Task objective - Output only the lines below from the one containing "(** ** chumsky over a spanned token stream" to the one containing "the token just", exactly as written, both ends kept.

--- Records for the task ---

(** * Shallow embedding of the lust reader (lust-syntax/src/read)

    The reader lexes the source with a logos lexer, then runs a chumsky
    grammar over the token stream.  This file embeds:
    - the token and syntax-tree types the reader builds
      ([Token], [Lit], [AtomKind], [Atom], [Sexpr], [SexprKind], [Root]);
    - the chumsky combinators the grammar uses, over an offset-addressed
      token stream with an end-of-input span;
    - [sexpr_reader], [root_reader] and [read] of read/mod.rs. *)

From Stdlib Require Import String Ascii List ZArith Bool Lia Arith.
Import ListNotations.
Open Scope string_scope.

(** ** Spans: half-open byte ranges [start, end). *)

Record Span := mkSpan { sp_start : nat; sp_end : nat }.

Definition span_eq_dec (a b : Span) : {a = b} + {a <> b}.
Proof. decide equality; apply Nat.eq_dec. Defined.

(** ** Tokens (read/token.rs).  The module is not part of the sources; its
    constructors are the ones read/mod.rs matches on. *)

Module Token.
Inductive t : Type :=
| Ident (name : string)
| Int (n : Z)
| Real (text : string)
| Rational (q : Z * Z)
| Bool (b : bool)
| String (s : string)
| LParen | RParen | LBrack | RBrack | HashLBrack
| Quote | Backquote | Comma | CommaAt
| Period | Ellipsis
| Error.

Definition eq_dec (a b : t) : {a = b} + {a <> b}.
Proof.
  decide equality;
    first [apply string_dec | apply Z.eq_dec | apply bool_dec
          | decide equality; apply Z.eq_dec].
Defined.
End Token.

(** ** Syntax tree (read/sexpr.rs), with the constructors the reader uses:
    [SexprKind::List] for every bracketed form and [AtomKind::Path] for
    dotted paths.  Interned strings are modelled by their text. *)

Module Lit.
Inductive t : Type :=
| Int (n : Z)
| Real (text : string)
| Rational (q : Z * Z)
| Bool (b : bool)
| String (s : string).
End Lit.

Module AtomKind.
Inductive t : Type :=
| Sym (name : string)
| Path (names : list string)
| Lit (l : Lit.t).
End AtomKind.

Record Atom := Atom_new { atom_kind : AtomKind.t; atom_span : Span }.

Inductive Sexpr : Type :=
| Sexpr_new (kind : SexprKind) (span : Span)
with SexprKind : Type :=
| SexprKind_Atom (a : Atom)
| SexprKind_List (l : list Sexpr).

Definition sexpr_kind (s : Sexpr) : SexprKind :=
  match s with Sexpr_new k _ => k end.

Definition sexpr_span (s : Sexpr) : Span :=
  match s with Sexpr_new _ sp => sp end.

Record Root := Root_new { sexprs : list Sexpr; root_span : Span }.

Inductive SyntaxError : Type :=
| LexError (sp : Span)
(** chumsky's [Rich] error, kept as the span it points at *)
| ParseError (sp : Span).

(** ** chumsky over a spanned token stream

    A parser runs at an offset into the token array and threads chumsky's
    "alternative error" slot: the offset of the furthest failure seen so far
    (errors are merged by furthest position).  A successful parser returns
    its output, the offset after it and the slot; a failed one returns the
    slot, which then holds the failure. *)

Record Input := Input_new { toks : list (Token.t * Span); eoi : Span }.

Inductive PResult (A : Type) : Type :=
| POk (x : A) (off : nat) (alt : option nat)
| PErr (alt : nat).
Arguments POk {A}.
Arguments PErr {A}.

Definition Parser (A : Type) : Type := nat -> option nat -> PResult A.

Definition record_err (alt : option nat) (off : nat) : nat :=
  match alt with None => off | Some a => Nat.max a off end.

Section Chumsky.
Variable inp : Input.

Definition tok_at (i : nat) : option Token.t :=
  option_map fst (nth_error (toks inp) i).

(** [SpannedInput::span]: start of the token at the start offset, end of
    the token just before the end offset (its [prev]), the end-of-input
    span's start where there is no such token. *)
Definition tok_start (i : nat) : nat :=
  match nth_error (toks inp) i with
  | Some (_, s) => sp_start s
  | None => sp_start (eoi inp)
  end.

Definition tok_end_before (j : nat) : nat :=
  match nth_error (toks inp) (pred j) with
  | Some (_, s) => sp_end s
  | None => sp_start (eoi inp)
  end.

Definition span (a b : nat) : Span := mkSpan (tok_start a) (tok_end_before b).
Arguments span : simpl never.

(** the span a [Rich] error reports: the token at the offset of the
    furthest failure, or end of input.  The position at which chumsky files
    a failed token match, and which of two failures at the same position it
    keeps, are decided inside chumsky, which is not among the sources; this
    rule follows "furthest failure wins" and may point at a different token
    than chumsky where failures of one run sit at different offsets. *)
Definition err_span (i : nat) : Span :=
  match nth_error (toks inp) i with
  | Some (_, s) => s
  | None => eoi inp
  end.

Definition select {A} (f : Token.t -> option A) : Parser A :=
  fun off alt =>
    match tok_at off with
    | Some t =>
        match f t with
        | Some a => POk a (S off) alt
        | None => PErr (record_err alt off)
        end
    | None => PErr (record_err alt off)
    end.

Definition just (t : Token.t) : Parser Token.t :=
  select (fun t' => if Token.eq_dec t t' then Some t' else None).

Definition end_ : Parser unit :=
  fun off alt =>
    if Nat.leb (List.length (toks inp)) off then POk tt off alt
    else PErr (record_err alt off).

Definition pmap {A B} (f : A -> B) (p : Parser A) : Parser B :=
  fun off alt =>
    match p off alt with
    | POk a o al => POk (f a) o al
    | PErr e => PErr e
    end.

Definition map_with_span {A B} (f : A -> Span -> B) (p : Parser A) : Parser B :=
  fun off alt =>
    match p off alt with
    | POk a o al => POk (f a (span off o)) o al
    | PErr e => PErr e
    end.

---
--- Records for the task ---

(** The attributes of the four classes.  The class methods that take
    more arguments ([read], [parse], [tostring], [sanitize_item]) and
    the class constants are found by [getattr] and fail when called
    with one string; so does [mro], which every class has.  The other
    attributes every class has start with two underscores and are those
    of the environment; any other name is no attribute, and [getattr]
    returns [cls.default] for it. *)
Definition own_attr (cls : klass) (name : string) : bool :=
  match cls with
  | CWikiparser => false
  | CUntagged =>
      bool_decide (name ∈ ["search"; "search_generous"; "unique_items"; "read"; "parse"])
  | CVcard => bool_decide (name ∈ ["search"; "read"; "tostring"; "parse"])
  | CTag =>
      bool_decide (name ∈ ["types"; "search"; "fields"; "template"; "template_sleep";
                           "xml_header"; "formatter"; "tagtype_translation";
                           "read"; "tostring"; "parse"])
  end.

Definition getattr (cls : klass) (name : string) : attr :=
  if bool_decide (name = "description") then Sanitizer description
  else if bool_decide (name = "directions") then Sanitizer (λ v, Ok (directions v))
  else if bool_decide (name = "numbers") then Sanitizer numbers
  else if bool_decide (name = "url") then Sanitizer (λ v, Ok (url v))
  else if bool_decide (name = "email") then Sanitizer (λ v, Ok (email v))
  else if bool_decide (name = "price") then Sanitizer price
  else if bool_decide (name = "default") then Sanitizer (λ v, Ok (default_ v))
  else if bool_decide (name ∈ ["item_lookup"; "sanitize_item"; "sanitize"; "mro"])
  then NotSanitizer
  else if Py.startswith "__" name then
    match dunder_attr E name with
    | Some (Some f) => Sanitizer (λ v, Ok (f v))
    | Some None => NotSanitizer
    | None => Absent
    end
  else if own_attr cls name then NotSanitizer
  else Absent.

---

Your solution -
(** ** chumsky over a spanned token stream

    A parser runs at an offset into the token array and threads chumsky's
    "alternative error" slot: the offset of the furthest failure seen so far
    (errors are merged by furthest position).  A successful parser returns
    its output, the offset after it and the slot; a failed one returns the
    slot, which then holds the failure. *)

Record Input := Input_new { toks : list (Token.t * Span); eoi : Span }.

Inductive PResult (A : Type) : Type :=
| POk (x : A) (off : nat) (alt : option nat)
| PErr (alt : nat).
Arguments POk {A}.
Arguments PErr {A}.

Definition Parser (A : Type) : Type := nat -> option nat -> PResult A.

Definition record_err (alt : option nat) (off : nat) : nat :=
  match alt with None => off | Some a => Nat.max a off end.

Section Chumsky.
Variable inp : Input.

Definition tok_at (i : nat) : option Token.t :=
  option_map fst (nth_error (toks inp) i).

(** [SpannedInput::span]: start of the token at the start offset, end of
    the token just before the end offset (its [prev]), the end-of-input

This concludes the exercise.